Queda un cartucho para el clímax final. Smaug escupiendo llamaradas. Dos ejércitos disputándose la pervivencia en una tierra baldía. Poco que ver, espero, con la profusión en los rápidos, donde Légolas y Tauriel (Evangeline Lilly) dirigen sus flechas a la horda de orcos que persigue a Bilbo y su troupe. Mientras Légolas salta y se contorsiona en el aire y practica eutanasias a cuchillo y con flechazos a primera vista y a un palmo del inminente cadáver, al tiempo que cruza de un lado a otro del río como un muelle digital que no sabrías decir si es una persona o un chicle antropomorfo ejecutando piruetas inverosímiles. Mientras los enanos, barriletes en sus barricas, hacen lo propio aunque en estático. Con o sin armas. Y, si se tercia, a cabezazos. O en penumbra, semiinconscientes, como una proyección que no hace justicia a la obra proyectada. Una obra que, al final, se impone a los malos augurios. Al déjà vu con levadura. ★★★★★
Juan José Ontiveros
redacción Madrid
Estados Unidos, 2013, The Hobbit: The Desolation of Smaug. Director: Peter Jackson. Guión: Philippa Boyens, Peter Jackson, Fran Walsh, Guillermo del Toro (Novela: J.R.R. Tolkien). Productora: Metro-Goldwyn-Mayer (MGM) / New Line Cinema / WingNut Films. Fotografía: Andrew Lesnie. Música. Howard Shore.
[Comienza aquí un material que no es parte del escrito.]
(** * Resume_Analyzer: the matching and scoring engine

    A shallow embedding of the scoring code of the repository
    (utils/skill_extract.py, utils/education_extract.py, utils/exper_test.py
    and the aggregation in app.py) together with the properties its
    specification states about it.

    Conventions of the embedding.
    - Python [str] is [string] (a sequence of bytes); [lower], [strip] and the
      word characters of the regular expressions are the ASCII ones.
    - Python numbers are exact rationals [Q]; the two-decimal [round] is
      round-half-even on the exact value.  Results of [round] are kept in
      lowest terms, so concrete scores can be compared with [=].
    - A Python set of strings is a [gset string], a dict keyed by level
      names is a [gmap string _].
    - Code that can raise returns in the [exn] monad; [try_except] is the
      [try: ... except Exception: ...] statement.
    - A Python list used as a stack has its top at the head of the list. *)

From Stdlib Require Import QArith Qround Qabs ZArith Lia Ascii.
From stdpp Require Import base option list strings gmap.

(** ** Python built-ins used by the engine *)

Module Py.

(** The double quote character. *)
Definition dq : ascii := "034"%char.

(** [quoted s] is [s] between two double quotes. *)
Definition quoted (s : string) : string := String dq (s +:+ String dq "").

Definition is_upper (c : ascii) : bool :=
  (65 <=? nat_of_ascii c)%nat && (nat_of_ascii c <=? 90)%nat.

Definition is_lower (c : ascii) : bool :=
  (97 <=? nat_of_ascii c)%nat && (nat_of_ascii c <=? 122)%nat.

Definition is_digit (c : ascii) : bool :=
  (48 <=? nat_of_ascii c)%nat && (nat_of_ascii c <=? 57)%nat.

(** [\w] of the [re] module, on ASCII. *)
Definition is_word_char (c : ascii) : bool :=
  is_upper c || is_lower c || is_digit c || bool_decide (c = "_"%char).

(** The characters [str.strip()] removes: tab, line feed, vertical tab, form
    feed, carriage return, the four separators 28-31, and space. *)
Definition is_space (c : ascii) : bool :=
  let n := nat_of_ascii c in
  ((9 <=? n)%nat && (n <=? 13)%nat) || ((28 <=? n)%nat && (n <=? 32)%nat).

Definition lower_char (c : ascii) : ascii :=
  if is_upper c then ascii_of_nat (nat_of_ascii c + 32) else c.

(** [s.lower()] *)
Fixpoint lower (s : string) : string :=
  match s with
  | EmptyString => EmptyString
  | String c r => String (lower_char c) (lower r)
  end.

Fixpoint lstrip (p : ascii → bool) (s : string) : string :=
  match s with
  | EmptyString => EmptyString
  | String c r => if p c then lstrip p r else s
  end.

Fixpoint rstrip (p : ascii → bool) (s : string) : string :=
  match s with
  | EmptyString => EmptyString
  | String c r =>
      match rstrip p r with
      | EmptyString => if p c then EmptyString else String c EmptyString
      | r' => String c r'
      end
  end.

(** [s.strip()] when [p] is [is_space], [s.strip(c)] when [p] tests for [c]. *)
Definition strip_by (p : ascii → bool) (s : string) : string :=
  rstrip p (lstrip p s).

Definition strip (s : string) : string := strip_by is_space s.

Definition strip_char (c : ascii) (s : string) : string :=
  strip_by (λ x, bool_decide (x = c)) s.

(** [s.startswith(p)] *)
Fixpoint startswith (p s : string) : bool :=
  match p, s with
  | EmptyString, _ => true
  | String a p', String b s' => bool_decide (a = b) && startswith p' s'
  | String _ _, EmptyString => false
  end.

(** [s.endswith(c)] for a one-character suffix. *)
Fixpoint endswith_char (c : ascii) (s : string) : bool :=
  match s with
  | EmptyString => false
  | String a EmptyString => bool_decide (a = c)
  | String _ r => endswith_char c r
  end.

(** [needle in hay] on strings: [needle] occurs as a substring. *)
Fixpoint contains (needle hay : string) : bool :=
  startswith needle hay ||
  match hay with
  | EmptyString => false
  | String _ r => contains needle r
  end.

(** [s.replace(c, '')] for a single character [c]. *)
Fixpoint remove_char (c : ascii) (s : string) : string :=
  match s with
  | EmptyString => EmptyString
  | String a r => if bool_decide (a = c) then remove_char c r else String a (remove_char c r)
  end.

(** Truthiness of a string: [if s] holds for the non-empty ones. *)
Definition truthy (s : string) : bool := negb (bool_decide (s = EmptyString)).

(** *** Exceptions *)

Inductive exception : Type :=
  | ValueError (msg : string)
  | TypeError (msg : string)
  | FloatNoneComparisonError (msg : string).

Inductive exn (A : Type) : Type :=
  | Ok (a : A)
  | Raise (e : exception).
Arguments Ok {A} a.
Arguments Raise {A} e.

#[global] Instance exn_ret : MRet exn := λ A, Ok.
#[global] Instance exn_bind : MBind exn := λ A B f m,
  match m with
  | Ok a => f a
  | Raise e => Raise e
  end.

(** [try: body  except Exception as e: handler(e)] *)
Definition try_except {A} (body : exn A) (handler : exception → exn A) : exn A :=
  match body with
  | Ok a => Ok a
  | Raise e => handler e
  end.

Definition raises {A} (m : exn A) : Prop := ∃ e, m = Raise e.

(** *** Numbers *)

(** Nearest integer, ties to the even one. *)
Definition round_half_even (x : Q) : Z :=
  let f := Qfloor x in
  match (x - inject_Z f ?= 1 # 2)%Q with
  | Lt => f
  | Gt => (f + 1)%Z
  | Eq => if Z.even f then f else (f + 1)%Z
  end.

(** [round(x, 2)] *)
Definition round2 (x : Q) : Q := Qred (round_half_even (x * 100) # 100).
Reparto: Martin Freeman, Ian McKellen, Richard Armitage, James Nesbitt, Aidan Turner,Graham McTavish, Jed Brophy, Stephen Hunter, Ken Stott, John Callen, Adam Brown, Dean O'Gorman, William Kircher, Peter Hambleton, Mark Hadlow, Hugo Weaving, Andy Serkis, Cate Blanchett, Christopher Lee, Mikael Persbrandt,Sylvester McCoy, Billy Connelly, Elijah Wood, Ian Holm, Orlando Bloom, Evangeline Lilly, Benedict Cumberbatch, Luke Evans, Stephen Fry, Lee Pace, Barry Humphries,Bret McKenzie, Conan Stevens, Manu Bennett.